3. Ainsi donc les bergers viennent de près voir le Christ, et les Mages viennent de loin l’adorer. Cette humilité a mérité au sauvageon d’être greffé sur l’olivier franc et, contre sa nature, de produire des olives véritables[7] ; la grâce changeant ainsi la nature. Le monde entier était couvert de ces sauvageons amers ; et une fois greffé par la grâce le monde entier s’est adouci et éclairé. Des extrémités de la terre accourent des hommes qui disent avec Jérémie : « Il n’est que trop vrai, nos pères ont adoré le mensonge[8] ». Et ils viennent, non pas d’un côté seulement, mais comme l’enseigne l’Évangile de saint Luc, « de l’Orient cet de l’Occident, du Nord et du Midi », pour prendre place avec Abraham, Isaac et Jacob, au festin du royaume des cieux[9]. Ainsi c’est des quatre points cardinaux que à grâce de la Trinité appelle à la foi l’univers entier.

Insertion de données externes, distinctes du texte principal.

(* ===== verification/Jobs.v ===== *)
(** The background jobs (src/src/job/): the reconciliation sweep over held invoices, the
    orphan-hold sweep over stranded payment intents, and the boot-time recovery of the
    invoice listeners. *)
From S2P Require Import Prelude Primitives EsEntity Concrete.
From S2P Require Import PaymentEntity InvoiceEntity Outbox Lnd Symphony Wallet Effects App.
From S2P Require Import AppPayment AppInvoice.

(** [JobCompletion] of the [job] crate at the two answers the runners give; durations in
    seconds. *)
Inductive JobCompletion : Type := Complete | RescheduleIn (seconds : Z).

Definition RECONCILIATION_SWEEP_INTERVAL : Z := 300.
Definition RECONCILIATION_SWEEP_LIMIT : Z := 1000.
Definition ORPHAN_HOLD_SWEEP_INTERVAL : Z := 12 * 60 * 60.
Definition ORPHAN_HOLD_IDLE_THRESHOLD : Z := 600.
Definition ORPHAN_HOLD_SWEEP_LIMIT : Z := 1000.

Section Jobs.
Context `{Hex} `{UuidText} `{EventStore}.
Context `{PR : !EsRepo Payments.desc} `{IR : !EsRepo Invoices.desc} `{RowOrder}.

(** ** invoice_reconciliation_sweep.rs

    Errors of single invoices are logged and skipped. *)
Fixpoint reconcile_each (held : list PaymentHash.t) : app unit :=
  match held with
  | [] => Ret tt
  | h :: held => let! _ := reconcile_held_invoice h in reconcile_each held
  end.

Definition invoice_reconciliation_run : app (result JobCompletion InvoiceError.t) :=
  let?! held :=
    read InvoiceError.InvoiceSqlx
      (fun db => Invoices.list_held RECONCILIATION_SWEEP_LIMIT (invoices db)) in
  let! _ := reconcile_each held in
  Ret (Ok (RescheduleIn RECONCILIATION_SWEEP_INTERVAL)).

(** ** orphan_hold_sweep.rs *)
Definition orphan_hold_run : app (result JobCompletion AppError.t) :=
  let?! _ := sweep_orphan_holds (Some (ORPHAN_HOLD_IDLE_THRESHOLD * nanos_per_sec)%Z)
               ORPHAN_HOLD_SWEEP_LIMIT in
  Ret (Ok (RescheduleIn ORPHAN_HOLD_SWEEP_INTERVAL)).

(** ** invoice_subscription_recovery_sweep.rs, with [list_open_invoices] of
    invoice/repo.rs: a row that fails to load is skipped. *)
Fixpoint load_each (rows : list PaymentHash.t) : app (list Invoice.t) :=
  match rows with
  | [] => Ret []
  | h :: rows =>
      let! found := find_invoice h in
      let! rest := load_each rows in
      Ret (match found with Ok i => i :: rest | Err _ => rest end)
  end.

Definition list_open_invoices : app (result (list Invoice.t) InvoiceError.t) :=
  let?! rows := read InvoiceError.InvoiceSqlx (fun db => Ok (Invoices.open_rows (invoices db))) in
  let! out := load_each rows in
  Ret (Ok out).

Fixpoint spawn_each (open : list Invoice.t) : app unit :=
  match open with
  | [] => Ret tt
  | i :: open => let! _ := call (SpawnListener (Invoice.payment_hash i)) in spawn_each open
  end.

Definition run_invoice_subscription_recovery_sweep : app (result unit InvoiceError.t) :=
  let?! open := list_open_invoices in
  let! _ := spawn_each open in
  Ret (Ok tt).

Definition invoice_subscription_recovery_run : app (result JobCompletion InvoiceError.t) :=
  let?! _ := run_invoice_subscription_recovery_sweep in
  Ret (Ok Complete).

(** ** The consumers of LND's subscriptions (cli.rs)

    One turn of each loop: an update is received and handled, an error is logged. *)
Definition payment_update_turn : app (result unit AppError.t) :=
  let! update := call RecvPaymentUpdate in handle_payment_update update.

Definition invoice_update_turn : app (result unit AppError.t) :=
  let! update := call RecvInvoiceUpdate in handle_invoice_update update.
End Jobs.
Lemma insert_row_columns now n row :
  Payments.insert_row now n = Ok row ->
  row = PaymentRow.mk (NewPayment.wallet_id n) (MilliSatoshi.as_u64 (NewPayment.amount_msat n))
          (MilliSatoshi.as_u64 (NewPayment.max_fee_msat n)) "initiated" now /\
  (MilliSatoshi.as_u64 (NewPayment.amount_msat n) <= i64_max)%Z /\
  (MilliSatoshi.as_u64 (NewPayment.max_fee_msat n) <= i64_max)%Z.
Proof.
  unfold Payments.insert_row, Payments.encode_msat, MilliSatoshi.encode, i64_try_from_u64.
  destruct (Z.leb_spec (MilliSatoshi.as_u64 (NewPayment.amount_msat n)) i64_max),
    (Z.leb_spec (MilliSatoshi.as_u64 (NewPayment.max_fee_msat n)) i64_max); simpl; try done.
  intros [= <-]. done.
Qed.

Lemma payments_ok_create tbl ob ob' n now row :
  payments_ok tbl ob ->
  tbl !! NewPayment.payment_hash n = None ->
  Payments.insert_row now n = Ok row ->
  announced_more payment_class (NewPayment.payment_hash n)
    (payment_announcements [NewPayment.initial_event n]) ob ob' ->
  payments_ok (<[ NewPayment.payment_hash n :=
                    Stored (NewPayment.id n) row [NewPayment.initial_event n] ]> tbl) ob'.
Proof.
  intros Hok Hno Hrow [Hmore Hother] h.
  destruct (insert_row_columns _ _ _ Hrow) as (-> & Ha & Hf).
  destruct (decide (NewPayment.payment_hash n = h)) as [<- | Hne].
  - rewrite lookup_insert_eq. specialize (Hok (NewPayment.payment_hash n)). rewrite Hno in Hok.
    split; [| by rewrite Hmore, Hok].
    eexists. simpl. split; [apply hydrate_new; by autorewrite with events |].
    split_and!; try done. apply fresh_wf; by autorewrite with events.
  - rewrite lookup_insert_ne by done. specialize (Hok h). by rewrite Hother.
Qed.

(** *** Invoices *)

Lemma invoice_extension i i0 (st : stored InvoiceRow.t InvoiceId.t InvoiceEvent.t) :
  Invoice.try_from_events (ev_load (st_id st) (st_events st)) = Ok i0 ->
  InvoiceTheory.wf i0 -> InvoiceTheory.wf i ->
  st_events st = iter_persisted (Invoice.events i) ->
  Invoice.payment_hash i = Invoice.payment_hash i0 /\
  Invoice.payment_preimage i = Invoice.payment_preimage i0 /\
  Invoice.wallet_id i = Invoice.wallet_id i0 /\
  Invoice.external_id i = Invoice.external_id i0.
Proof.
  intros Hi0 (ph0 & _ & Hlog0 & _) (ph & Hco & Hlog & _) Hst.
  rewrite (InvoiceTheory.invoice_try_from_events_events _ _ Hi0), iter_all_load in Hlog0.
  destruct (invoice_log_head _ _ Hlog0) as (n & es & Hn & Hes).
  destruct (invoice_log_head _ _ Hlog) as (n' & es' & Hn' & Hes').
  assert (Hsame : NewInvoice.initial_event n = NewInvoice.initial_event n').
  { rewrite iter_all_split, <- Hst, Hn in Hn'. simpl in Hn'. congruence. }
  destruct (InvoiceTheory.invoice_hydrate_identity _ _ n es Hi0) as (A1 & A2 & A3 & A4);
    [by rewrite iter_all_load | done |].
  destruct (InvoiceTheory.invoice_hydrate_identity _ _ n' es' Hco Hn' Hes') as (B1 & B2 & B3 & B4).
  injection Hsame as E1 E2 E3 _ _ _ E4 _.
  split_and!; congruence.
Qed.

(** Replacing the event log of a well-formed invoice by an equal one. *)
Lemma invoice_wf_reload i evs :
  InvoiceTheory.wf i -> iter_all evs = iter_all (Invoice.events i) ->
  ev_id evs = ev_id (Invoice.events i) ->
  Invoice.try_from_events evs = Ok (Invoice.set_events evs i) /\
  InvoiceTheory.wf (Invoice.set_events evs i).
Proof.
  intros (ph & Hco & Hlog & Hrest) Hall Hid.
  assert (Hre : Invoice.try_from_events evs = Ok (Invoice.set_events evs i))
    by by apply (InvoiceTheory.invoice_try_from_events_set (Invoice.events i)).
  split; [done |]. exists ph. split; [exact Hre |]. split; [| exact Hrest].
  simpl. by rewrite Hall.
Qed.

Lemma invoices_ok_update tbl ob ob' i st news :
  invoices_ok tbl ob ->
  tbl !! Invoice.payment_hash i = Some st ->
  st_id st = ev_id (Invoice.events i) ->
  st_events st = iter_persisted (Invoice.events i) ->
  InvoiceTheory.wf i ->
  announced_more invoice_class (Invoice.payment_hash i) news ob ob' ->
  map fst news = new_invoice_announcements i ->
  invoices_ok
    (<[ Invoice.payment_hash i :=
          Stored (st_id st) (Invoices.update_row i (st_row st))
            (st_events st ++ iter_new (Invoice.events i)) ]> tbl) ob'.
Proof.
  intros Hok Hst Hid Hev Hwf [Hmore Hother] Hnews h.
  destruct (decide (Invoice.payment_hash i = h)) as [<- | Hne].
  - rewrite lookup_insert_eq. specialize (Hok (Invoice.payment_hash i)). rewrite Hst in Hok.
    destruct Hok as ((i0 & Hi0 & Hwf0 & Hh0 & Hp0 & Hw & Hx & Hs) & Hann).
    destruct (invoice_extension i i0 st Hi0 Hwf0 Hwf Hev) as (Eh & Ep & Ew & Ex).
    destruct (invoice_wf_reload i
      (ev_load (st_id st) (st_events st ++ iter_new (Invoice.events i))) Hwf) as [Hre Hwf'].
    { by rewrite iter_all_load, Hev, iter_all_split. }
    { by rewrite ev_id_load. }
    split.
    + eexists. split; [exact Hre |]. split; [exact Hwf' |]. simpl.
      rewrite <- Ep, <- Ew, <- Ex in *. by split_and!.
    + simpl. by rewrite Hmore, map_app, Hann, Hnews, omap_app.
  - rewrite lookup_insert_ne by done. specialize (Hok h). by rewrite Hother.
Qed.

Lemma external_ids_unique_update tbl h st st' :
  external_ids_unique tbl -> tbl !! h = Some st ->
  InvoiceRow.wallet_id (st_row st') = InvoiceRow.wallet_id (st_row st) ->
  InvoiceRow.external_id (st_row st') = InvoiceRow.external_id (st_row st) ->
  external_ids_unique (<[ h := st' ]> tbl).
Proof.
  intros Hu Hst Hw Hx h1 h2 st1 st2 H1' H2' Ew Ex.
  assert (Hlook : forall h0 st0, <[ h := st' ]> tbl !! h0 = Some st0 ->
    exists old, tbl !! h0 = Some old /\
      InvoiceRow.wallet_id (st_row st0) = InvoiceRow.wallet_id (st_row old) /\
      InvoiceRow.external_id (st_row st0) = InvoiceRow.external_id (st_row old)).
  { intros h0 st0. destruct (decide (h = h0)) as [<- | Hne].
    - rewrite lookup_insert_eq. intros [= <-]. by exists st.
    - rewrite lookup_insert_ne by done. intros ?. by exists st0. }
  destruct (Hlook _ _ H1') as (o1 & Ho1 & Hw1 & Hx1).
  destruct (Hlook _ _ H2') as (o2 & Ho2 & Hw2 & Hx2).
  apply (Hu h1 h2 o1 o2); congruence.
Qed.

Lemma invoice_create_outcome now n tbl i tbl' :
  create_in_op Invoices.desc now n tbl = Ok (i, tbl') ->
  let evs := ev_mark_persisted (NewInvoice.into_events n) in
  exists row,
    Invoices.insert_row now n = Ok row /\ Invoices.conflict n tbl = None /\
    i = fresh_invoice n evs /\
    tbl' = <[ NewInvoice.payment_hash n :=
                Stored (NewInvoice.id n) row [NewInvoice.initial_event n] ]> tbl.
Proof.
  intros Hc. pose proof (create_in_op_spec (d := Invoices.desc) now n tbl) as Hspec.
  simpl in Hspec. destruct (Invoices.insert_row now n) as [row |]; [| congruence].
  destruct (Invoices.conflict n tbl); [destruct Hspec as [v Hspec]; congruence |].
  rewrite Hspec, (hydrate_new_invoice n) in Hc; unfold NewInvoice.into_events in *;
    [| by autorewrite with events ..].
  autorewrite with events in Hc. injection Hc as <- <-. by exists row.
Qed.

Lemma conflict_none n tbl :
  Invoices.conflict n tbl = None ->
  tbl !! NewInvoice.payment_hash n = None /\
  forall h st, tbl !! h = Some st ->
    InvoiceRow.wallet_id (st_row st) = NewInvoice.wallet_id n ->
    InvoiceRow.external_id (st_row st) <> NewInvoice.external_id n.
Proof.
  unfold Invoices.conflict. destruct (tbl !! NewInvoice.payment_hash n); [done |].
  destruct (existsb _ _) eqn:Hex; [done |]. intros _. split; [done |].
  intros h st Hst Hw Hx. apply not_true_iff_false in Hex. apply Hex, existsb_exists.
  exists (h, st). split; [by apply list_elem_of_In, elem_of_map_to_list |].
  unfold Invoices.same_external_id. simpl. rewrite Hx, String.eqb_refl, andb_true_r.
  by apply bool_decide_eq_true_2.
Qed.

Lemma invoices_create_ok tbl ob n now row :
  invoices_ok tbl ob -> external_ids_unique tbl ->
  Invoices.conflict n tbl = None ->
  Invoices.insert_row now n = Ok row ->
  Preimage.payment_hash (NewInvoice.payment_preimage n) = NewInvoice.payment_hash n ->
  let tbl' := <[ NewInvoice.payment_hash n :=
                   Stored (NewInvoice.id n) row [NewInvoice.initial_event n] ]> tbl in
  invoices_ok tbl' ob /\ external_ids_unique tbl'.
Proof.
  intros Hok Hu [Hno Hext]%conflict_none Hrow Hpre tbl'.
  assert (Hcols : InvoiceRow.wallet_id row = NewInvoice.wallet_id n /\
    InvoiceRow.external_id row = NewInvoice.external_id n /\ InvoiceRow.state row = "open").
  { unfold Invoices.insert_row in Hrow.
    destruct (Invoices.encode_msat_opt _); [| done]. by injection Hrow as <-. }
  destruct Hcols as (Hw & Hx & Hs). split.
  - intros h. unfold tbl'. destruct (decide (NewInvoice.payment_hash n = h)) as [<- | Hne].
    + rewrite lookup_insert_eq. specialize (Hok (NewInvoice.payment_hash n)).
      rewrite Hno in Hok. split; [| by rewrite Hok].
      eexists. simpl. split; [apply hydrate_new_invoice; by autorewrite with events |].
      split_and!; try done. exists PhOpen. apply fresh_invoice_wf; by autorewrite with events.
    + rewrite lookup_insert_ne by done. apply Hok.
  - intros h1 h2 st1 st2. unfold tbl'. rewrite !lookup_insert_Some.
    intros [[<- <-] | [Hn1 L1]] [[<- <-] | [Hn2 L2]]; simpl; try done.
    + intros Ew Ex. destruct (Hext _ _ L2); congruence.
    + intros Ew Ex. destruct (Hext _ _ L1); congruence.
    + intros Ew Ex. by eapply Hu.
Qed.
End Writes.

Or ce nombre quatre multiplié par unis, est le nombre sacré des douze Apôtres, lesquels paraissaient figurer ainsi que le salut serait accordé aux quatre parties du monde par la grâce de l’auguste Trinité. Ce nombre était marqué aussi par cette nappe immense que saint Pierre aperçut remplie de toutes sortes d’animaux[10], représentant tous les Gentils. Suspendue aux quatre coins elle fut à trois reprises descendue du ciel puis remontée : trois fois quatre font douze. Ne serait-ce pas pour ce motif que durant les douze jours qui suivirent la naissance du Seigneur, les Mages, les prémices de la Gentilité, furent en marche pour aller voir et adorer le Christ, et méritèrent d’être sauvés eux-mêmes ainsi que d’être le type du salut de tous les Gentils ? Ah ! célébrons donc ce jour encore avec la plus ardente dévotion ; si nos pères dans la foi ont adoré le Seigneur Jésus couché dans un humble réduit, nous aussi adorons-le maintenant qu’il habite au ciel. Car cette gloire que les Mages saluaient dans l’avenir, nous la voyons dans le présent. Les prémices des Gentils adoraient l’Enfant attaché au sein de sa Mère ; les Gentils adorent aujourd’hui le Triomphateur siégeant à la droite de Dieu son Père.

  1. Mat. 2, 1-12.
  2. Luc. 2, 14.
  3. Psa. 18, 2.
  4. Eph. 2, 11-22
  5. Mat. 8, 5-10
  6. Id. 15, 21-28
  7. Rom. 11, 17.
  8. Jer. 16, 19.
  9. Luc. 13, 29.
  10. Act. 10, 11.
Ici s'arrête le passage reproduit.